Wherever a line of the data contains "ReviewChangeRequestNumber", copy that line.

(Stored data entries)
=== Section Start ===

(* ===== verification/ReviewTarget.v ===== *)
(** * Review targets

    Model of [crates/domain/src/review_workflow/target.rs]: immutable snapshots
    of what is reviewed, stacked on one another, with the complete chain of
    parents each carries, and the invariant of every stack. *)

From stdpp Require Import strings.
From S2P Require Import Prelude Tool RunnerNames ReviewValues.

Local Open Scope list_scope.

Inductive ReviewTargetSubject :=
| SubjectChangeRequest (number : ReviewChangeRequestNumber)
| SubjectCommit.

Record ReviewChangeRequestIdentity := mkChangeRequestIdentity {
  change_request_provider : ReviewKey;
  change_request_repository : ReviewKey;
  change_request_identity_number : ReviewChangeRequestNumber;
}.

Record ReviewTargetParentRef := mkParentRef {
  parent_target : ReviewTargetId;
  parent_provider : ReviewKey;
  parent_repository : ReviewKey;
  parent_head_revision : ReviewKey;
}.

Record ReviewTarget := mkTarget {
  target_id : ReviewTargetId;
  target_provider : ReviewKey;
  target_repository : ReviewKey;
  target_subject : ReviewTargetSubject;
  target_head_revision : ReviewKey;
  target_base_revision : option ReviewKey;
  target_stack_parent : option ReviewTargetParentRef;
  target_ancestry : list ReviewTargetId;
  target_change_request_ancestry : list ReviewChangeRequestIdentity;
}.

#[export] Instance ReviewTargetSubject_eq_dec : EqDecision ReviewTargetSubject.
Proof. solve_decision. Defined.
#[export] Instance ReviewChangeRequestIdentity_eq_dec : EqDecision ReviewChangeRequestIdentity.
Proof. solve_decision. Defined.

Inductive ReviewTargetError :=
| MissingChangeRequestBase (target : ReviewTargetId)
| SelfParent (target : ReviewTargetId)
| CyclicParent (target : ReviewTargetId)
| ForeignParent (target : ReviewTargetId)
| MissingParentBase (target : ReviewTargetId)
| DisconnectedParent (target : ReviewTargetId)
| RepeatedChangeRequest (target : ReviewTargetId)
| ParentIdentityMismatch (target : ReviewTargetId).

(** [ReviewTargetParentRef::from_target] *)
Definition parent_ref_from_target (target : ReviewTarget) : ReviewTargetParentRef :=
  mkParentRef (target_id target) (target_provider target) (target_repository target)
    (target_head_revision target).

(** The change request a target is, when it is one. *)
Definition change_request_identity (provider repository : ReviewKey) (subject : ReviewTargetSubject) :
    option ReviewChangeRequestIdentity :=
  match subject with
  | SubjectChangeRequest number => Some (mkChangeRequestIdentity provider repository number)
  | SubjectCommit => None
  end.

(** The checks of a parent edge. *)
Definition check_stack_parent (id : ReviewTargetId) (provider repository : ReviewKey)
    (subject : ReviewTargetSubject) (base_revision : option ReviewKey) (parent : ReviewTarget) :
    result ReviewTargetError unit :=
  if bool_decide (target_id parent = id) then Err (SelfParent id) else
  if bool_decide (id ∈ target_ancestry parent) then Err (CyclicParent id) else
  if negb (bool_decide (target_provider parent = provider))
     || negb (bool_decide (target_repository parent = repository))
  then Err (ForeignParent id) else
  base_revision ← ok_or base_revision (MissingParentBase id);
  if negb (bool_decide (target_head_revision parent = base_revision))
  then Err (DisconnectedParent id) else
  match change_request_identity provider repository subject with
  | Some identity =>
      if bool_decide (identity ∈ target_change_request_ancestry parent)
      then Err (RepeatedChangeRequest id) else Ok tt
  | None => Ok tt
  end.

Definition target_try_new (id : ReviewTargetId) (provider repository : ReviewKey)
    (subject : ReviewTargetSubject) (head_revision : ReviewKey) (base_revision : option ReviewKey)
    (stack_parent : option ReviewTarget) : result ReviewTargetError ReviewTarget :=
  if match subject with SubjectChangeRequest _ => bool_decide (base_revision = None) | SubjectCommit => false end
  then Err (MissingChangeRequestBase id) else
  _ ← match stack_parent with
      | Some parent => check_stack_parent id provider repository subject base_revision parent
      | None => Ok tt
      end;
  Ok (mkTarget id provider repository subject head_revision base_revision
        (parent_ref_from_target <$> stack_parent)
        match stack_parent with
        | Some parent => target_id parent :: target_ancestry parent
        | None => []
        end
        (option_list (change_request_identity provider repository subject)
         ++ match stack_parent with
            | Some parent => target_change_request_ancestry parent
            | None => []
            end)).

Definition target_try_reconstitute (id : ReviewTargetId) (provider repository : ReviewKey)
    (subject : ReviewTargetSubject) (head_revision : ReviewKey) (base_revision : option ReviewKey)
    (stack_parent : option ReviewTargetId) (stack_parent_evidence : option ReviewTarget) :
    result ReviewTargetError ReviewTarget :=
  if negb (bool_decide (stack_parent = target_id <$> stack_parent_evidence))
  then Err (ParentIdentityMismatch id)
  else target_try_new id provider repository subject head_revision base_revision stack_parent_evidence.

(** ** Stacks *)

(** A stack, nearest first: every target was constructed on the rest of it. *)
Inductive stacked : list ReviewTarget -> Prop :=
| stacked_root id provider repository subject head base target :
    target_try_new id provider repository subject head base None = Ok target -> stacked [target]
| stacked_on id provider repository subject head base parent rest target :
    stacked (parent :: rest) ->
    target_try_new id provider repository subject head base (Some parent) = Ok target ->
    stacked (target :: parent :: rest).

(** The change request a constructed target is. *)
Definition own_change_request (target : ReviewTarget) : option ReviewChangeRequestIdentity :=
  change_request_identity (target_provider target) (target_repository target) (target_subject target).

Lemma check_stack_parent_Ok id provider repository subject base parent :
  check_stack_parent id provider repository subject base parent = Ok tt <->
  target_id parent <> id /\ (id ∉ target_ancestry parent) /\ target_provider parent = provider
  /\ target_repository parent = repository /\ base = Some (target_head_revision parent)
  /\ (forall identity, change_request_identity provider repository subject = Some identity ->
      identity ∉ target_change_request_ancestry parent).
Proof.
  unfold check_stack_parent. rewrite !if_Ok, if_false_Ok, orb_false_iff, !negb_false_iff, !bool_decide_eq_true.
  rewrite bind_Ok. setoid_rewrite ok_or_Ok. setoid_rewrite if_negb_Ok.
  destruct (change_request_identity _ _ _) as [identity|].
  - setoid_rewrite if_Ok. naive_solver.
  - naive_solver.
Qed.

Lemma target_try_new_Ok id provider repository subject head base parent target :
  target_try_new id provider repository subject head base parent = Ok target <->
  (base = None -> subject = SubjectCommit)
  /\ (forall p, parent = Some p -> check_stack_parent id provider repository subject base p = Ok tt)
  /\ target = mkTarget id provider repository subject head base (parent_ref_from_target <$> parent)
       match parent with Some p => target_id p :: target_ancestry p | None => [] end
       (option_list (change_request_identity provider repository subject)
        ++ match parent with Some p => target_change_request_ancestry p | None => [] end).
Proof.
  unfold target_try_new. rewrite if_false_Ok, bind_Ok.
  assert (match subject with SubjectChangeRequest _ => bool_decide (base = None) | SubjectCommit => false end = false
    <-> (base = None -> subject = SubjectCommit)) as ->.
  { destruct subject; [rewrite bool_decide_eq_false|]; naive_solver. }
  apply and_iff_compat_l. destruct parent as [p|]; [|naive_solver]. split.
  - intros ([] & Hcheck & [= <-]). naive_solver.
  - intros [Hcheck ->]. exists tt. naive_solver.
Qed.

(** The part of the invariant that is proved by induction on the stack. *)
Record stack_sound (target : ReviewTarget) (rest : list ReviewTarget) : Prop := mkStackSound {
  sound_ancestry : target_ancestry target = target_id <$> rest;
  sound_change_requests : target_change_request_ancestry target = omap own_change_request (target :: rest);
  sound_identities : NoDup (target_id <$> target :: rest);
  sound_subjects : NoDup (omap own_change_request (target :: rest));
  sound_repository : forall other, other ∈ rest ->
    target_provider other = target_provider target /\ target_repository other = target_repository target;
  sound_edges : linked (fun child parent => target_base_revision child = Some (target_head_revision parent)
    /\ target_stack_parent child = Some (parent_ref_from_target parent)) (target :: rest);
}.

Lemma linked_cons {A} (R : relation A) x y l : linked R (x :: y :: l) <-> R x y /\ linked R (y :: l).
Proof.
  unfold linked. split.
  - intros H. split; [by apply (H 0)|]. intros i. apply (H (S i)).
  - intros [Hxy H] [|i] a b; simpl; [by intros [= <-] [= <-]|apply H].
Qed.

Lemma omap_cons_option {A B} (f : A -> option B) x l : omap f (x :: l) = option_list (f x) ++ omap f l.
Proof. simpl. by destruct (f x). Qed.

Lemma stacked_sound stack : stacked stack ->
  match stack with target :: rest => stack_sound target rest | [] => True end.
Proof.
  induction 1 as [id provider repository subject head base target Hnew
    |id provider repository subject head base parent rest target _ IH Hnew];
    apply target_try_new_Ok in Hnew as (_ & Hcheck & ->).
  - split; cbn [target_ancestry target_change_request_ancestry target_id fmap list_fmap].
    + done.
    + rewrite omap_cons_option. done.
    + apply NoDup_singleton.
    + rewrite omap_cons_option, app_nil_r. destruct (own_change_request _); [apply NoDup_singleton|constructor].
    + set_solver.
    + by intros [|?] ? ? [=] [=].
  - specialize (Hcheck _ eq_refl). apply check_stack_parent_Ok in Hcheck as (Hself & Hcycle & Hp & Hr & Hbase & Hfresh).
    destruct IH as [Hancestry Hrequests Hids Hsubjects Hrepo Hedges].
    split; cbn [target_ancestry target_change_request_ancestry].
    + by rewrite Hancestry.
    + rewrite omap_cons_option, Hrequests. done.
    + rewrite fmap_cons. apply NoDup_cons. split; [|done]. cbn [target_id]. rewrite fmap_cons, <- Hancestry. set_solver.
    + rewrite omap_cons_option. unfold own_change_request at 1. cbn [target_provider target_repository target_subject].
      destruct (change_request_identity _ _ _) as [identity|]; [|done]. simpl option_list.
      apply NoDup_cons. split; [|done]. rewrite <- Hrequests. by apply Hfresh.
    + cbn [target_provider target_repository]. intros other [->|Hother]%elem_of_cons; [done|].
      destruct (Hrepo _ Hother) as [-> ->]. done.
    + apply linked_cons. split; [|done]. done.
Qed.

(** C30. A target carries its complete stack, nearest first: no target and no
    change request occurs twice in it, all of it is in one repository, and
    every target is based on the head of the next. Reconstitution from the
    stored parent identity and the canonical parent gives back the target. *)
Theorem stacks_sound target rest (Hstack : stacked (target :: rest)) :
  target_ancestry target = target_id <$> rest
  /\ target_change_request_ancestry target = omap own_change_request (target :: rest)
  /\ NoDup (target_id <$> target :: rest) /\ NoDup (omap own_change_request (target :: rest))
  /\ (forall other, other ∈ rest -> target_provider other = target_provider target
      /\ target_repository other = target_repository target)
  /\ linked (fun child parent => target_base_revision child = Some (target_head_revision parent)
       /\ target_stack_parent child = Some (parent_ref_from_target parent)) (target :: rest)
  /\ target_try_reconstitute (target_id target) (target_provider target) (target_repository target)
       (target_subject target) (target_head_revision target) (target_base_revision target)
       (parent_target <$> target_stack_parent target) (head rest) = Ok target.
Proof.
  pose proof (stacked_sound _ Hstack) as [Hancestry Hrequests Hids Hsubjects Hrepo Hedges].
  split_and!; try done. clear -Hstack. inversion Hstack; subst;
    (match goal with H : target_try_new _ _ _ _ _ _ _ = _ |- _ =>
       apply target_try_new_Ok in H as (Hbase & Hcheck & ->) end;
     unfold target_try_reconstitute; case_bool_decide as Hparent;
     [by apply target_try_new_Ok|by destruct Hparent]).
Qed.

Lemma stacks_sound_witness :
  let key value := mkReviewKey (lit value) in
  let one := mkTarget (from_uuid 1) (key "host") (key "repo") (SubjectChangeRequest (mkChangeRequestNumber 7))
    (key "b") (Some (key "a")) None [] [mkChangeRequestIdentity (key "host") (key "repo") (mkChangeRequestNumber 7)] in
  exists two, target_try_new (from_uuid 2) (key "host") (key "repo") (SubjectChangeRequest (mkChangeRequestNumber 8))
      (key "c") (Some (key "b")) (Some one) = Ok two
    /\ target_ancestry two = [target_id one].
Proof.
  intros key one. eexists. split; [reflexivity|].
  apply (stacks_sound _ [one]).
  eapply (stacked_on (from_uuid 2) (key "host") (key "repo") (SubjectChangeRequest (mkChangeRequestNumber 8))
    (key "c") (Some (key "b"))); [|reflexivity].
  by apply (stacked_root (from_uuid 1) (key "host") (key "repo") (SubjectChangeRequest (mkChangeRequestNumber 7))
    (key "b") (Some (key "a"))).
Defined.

=== Section End ===
=== Section Start ===

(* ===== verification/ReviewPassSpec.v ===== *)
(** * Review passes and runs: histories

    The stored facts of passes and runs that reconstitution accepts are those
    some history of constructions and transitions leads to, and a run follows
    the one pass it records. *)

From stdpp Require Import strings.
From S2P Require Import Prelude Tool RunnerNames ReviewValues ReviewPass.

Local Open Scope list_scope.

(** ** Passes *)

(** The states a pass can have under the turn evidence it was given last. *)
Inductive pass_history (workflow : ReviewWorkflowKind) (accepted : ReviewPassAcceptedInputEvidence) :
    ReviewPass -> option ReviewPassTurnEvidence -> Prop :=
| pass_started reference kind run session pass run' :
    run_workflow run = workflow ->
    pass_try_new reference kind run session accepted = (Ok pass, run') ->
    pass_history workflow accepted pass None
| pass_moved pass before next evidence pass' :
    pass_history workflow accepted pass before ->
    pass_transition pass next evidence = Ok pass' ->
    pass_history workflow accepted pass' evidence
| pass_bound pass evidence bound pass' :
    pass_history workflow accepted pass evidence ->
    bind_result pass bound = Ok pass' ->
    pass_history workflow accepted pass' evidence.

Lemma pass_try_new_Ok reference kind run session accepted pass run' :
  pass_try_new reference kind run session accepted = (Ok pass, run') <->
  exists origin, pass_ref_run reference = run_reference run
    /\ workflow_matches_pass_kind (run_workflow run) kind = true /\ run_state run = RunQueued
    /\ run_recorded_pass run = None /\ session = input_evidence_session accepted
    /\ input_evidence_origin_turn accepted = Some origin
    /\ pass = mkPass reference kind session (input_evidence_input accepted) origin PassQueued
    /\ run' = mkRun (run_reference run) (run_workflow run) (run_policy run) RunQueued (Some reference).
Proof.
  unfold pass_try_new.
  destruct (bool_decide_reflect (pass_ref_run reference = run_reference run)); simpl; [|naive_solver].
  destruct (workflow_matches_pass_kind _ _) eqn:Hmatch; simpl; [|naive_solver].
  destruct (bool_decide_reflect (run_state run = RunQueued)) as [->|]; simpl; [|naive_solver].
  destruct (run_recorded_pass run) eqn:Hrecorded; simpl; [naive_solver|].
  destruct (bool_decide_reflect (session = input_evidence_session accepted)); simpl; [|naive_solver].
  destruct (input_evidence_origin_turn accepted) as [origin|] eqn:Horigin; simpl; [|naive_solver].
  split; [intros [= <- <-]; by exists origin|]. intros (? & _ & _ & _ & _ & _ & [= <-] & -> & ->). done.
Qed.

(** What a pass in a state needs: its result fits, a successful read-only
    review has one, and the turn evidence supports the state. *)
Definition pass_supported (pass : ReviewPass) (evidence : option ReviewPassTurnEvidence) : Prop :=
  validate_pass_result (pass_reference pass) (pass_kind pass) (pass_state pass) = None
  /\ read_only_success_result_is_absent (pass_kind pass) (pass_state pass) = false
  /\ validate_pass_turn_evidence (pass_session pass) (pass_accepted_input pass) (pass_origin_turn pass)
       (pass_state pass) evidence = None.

=== Section End ===
=== Section Start ===

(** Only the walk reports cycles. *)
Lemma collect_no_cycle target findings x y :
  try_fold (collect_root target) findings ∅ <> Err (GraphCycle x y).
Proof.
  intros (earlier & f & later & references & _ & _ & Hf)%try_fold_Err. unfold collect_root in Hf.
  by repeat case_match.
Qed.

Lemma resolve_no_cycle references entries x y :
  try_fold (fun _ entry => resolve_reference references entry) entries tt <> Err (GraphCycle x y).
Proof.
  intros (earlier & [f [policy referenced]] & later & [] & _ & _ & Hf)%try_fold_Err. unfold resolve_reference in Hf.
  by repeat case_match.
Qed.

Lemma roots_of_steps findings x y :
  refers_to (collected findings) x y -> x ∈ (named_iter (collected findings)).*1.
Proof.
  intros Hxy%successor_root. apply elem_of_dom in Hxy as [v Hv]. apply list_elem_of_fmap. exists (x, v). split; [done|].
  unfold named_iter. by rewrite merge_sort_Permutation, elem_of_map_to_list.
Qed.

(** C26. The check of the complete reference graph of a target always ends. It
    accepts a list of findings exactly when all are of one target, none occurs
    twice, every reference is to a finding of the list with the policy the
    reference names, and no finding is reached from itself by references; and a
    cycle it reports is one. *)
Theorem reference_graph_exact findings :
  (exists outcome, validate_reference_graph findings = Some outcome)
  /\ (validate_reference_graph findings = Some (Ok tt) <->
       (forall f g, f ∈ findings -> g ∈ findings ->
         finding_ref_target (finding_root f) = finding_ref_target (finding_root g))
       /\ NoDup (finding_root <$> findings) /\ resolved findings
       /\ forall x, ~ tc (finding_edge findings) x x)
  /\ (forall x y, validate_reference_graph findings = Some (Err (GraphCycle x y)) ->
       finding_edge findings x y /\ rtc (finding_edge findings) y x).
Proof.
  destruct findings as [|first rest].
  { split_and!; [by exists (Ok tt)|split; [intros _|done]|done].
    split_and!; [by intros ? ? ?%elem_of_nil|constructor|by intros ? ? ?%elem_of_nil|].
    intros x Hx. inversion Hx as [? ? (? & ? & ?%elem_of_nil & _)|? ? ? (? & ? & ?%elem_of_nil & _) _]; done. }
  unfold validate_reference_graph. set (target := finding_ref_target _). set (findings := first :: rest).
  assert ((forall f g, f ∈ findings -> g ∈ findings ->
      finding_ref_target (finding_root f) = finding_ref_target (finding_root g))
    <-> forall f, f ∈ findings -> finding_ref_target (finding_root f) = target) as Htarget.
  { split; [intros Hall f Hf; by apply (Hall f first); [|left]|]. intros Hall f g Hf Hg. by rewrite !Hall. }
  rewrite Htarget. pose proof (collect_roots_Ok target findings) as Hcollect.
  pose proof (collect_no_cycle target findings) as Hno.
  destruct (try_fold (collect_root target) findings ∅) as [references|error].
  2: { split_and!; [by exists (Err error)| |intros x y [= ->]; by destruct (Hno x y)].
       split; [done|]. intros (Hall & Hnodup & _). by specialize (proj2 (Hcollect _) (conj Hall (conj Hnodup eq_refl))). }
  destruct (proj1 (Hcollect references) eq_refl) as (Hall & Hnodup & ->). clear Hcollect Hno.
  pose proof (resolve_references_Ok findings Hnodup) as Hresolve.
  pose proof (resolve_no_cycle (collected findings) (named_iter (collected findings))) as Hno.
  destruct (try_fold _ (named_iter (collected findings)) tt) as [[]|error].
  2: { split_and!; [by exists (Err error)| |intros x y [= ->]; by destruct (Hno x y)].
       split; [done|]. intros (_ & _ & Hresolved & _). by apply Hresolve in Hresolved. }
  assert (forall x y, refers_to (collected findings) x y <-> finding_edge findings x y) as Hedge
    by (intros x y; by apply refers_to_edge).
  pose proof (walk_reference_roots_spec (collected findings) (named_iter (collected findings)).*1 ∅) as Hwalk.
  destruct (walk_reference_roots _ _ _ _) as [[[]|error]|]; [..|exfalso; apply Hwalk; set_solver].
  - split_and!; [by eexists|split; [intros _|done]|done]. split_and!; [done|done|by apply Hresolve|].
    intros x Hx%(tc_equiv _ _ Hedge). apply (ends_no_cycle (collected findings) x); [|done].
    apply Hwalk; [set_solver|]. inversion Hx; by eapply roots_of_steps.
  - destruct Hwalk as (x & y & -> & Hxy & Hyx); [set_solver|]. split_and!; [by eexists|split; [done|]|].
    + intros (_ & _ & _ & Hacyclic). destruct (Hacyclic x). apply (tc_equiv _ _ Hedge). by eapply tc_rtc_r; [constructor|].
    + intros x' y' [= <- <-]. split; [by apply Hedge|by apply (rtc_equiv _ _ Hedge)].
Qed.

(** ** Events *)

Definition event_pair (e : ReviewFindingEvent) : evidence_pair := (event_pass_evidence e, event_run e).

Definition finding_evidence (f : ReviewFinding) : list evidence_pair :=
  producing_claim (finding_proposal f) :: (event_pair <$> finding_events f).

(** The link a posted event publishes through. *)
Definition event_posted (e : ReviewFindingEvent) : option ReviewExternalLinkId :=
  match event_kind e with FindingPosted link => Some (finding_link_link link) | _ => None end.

=== Section End ===

**Answer section**.
| SubjectChangeRequest (number : ReviewChangeRequestNumber)
  change_request_identity_number : ReviewChangeRequestNumber;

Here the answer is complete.